# [EXERCISE BRIEF]
Reproduce only the lines of the material below that start at the line containing "if len data <? 4 then (h, data)" and stop at the line containing "let h := wrapping_add h (Z.shiftl (u8 r2)". Keep both end lines.

# [MATERIAL PROVIDED]
►

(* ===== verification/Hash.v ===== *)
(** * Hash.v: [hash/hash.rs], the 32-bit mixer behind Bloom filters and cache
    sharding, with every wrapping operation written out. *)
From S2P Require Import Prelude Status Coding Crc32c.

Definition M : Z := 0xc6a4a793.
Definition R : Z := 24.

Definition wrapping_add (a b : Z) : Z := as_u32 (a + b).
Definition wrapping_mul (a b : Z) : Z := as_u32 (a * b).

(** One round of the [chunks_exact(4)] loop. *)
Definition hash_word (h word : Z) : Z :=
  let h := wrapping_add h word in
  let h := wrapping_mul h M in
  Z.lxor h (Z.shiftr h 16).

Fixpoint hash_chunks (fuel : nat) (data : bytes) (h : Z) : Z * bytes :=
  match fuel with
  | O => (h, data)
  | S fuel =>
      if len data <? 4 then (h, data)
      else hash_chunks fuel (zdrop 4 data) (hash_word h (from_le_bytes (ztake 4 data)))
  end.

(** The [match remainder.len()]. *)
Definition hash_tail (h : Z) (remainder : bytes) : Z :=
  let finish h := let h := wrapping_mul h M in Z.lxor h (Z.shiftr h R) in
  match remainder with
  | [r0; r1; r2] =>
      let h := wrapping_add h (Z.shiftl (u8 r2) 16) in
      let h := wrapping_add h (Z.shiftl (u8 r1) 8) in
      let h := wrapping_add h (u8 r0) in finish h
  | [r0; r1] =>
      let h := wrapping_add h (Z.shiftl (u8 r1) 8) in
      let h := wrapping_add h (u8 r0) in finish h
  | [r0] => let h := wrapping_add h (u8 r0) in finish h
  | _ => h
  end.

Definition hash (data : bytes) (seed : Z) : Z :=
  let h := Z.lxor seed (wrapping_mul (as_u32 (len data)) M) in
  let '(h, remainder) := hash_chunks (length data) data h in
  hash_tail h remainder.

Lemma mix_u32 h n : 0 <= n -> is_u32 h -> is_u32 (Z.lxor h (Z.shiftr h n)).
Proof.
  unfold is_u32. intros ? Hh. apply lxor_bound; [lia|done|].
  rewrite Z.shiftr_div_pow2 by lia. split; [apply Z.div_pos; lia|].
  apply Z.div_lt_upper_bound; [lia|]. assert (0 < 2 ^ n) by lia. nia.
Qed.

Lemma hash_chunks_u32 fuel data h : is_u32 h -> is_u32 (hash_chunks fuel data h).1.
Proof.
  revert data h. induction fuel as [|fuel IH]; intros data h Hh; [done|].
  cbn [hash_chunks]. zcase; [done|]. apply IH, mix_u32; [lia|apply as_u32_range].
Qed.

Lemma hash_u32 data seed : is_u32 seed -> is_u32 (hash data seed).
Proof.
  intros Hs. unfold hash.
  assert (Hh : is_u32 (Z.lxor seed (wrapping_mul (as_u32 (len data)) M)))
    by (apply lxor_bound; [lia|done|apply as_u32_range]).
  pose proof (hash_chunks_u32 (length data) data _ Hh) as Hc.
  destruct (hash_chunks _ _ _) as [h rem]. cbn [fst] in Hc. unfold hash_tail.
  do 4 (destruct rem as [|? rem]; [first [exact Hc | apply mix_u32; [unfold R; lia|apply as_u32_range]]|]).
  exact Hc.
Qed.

◄

# [EXERCISE OUTPUT]
      if len data <? 4 then (h, data)
      else hash_chunks fuel (zdrop 4 data) (hash_word h (from_le_bytes (ztake 4 data)))
  end.

(** The [match remainder.len()]. *)
Definition hash_tail (h : Z) (remainder : bytes) : Z :=
  let finish h := let h := wrapping_mul h M in Z.lxor h (Z.shiftr h R) in
  match remainder with
  | [r0; r1; r2] =>
      let h := wrapping_add h (Z.shiftl (u8 r2) 16) in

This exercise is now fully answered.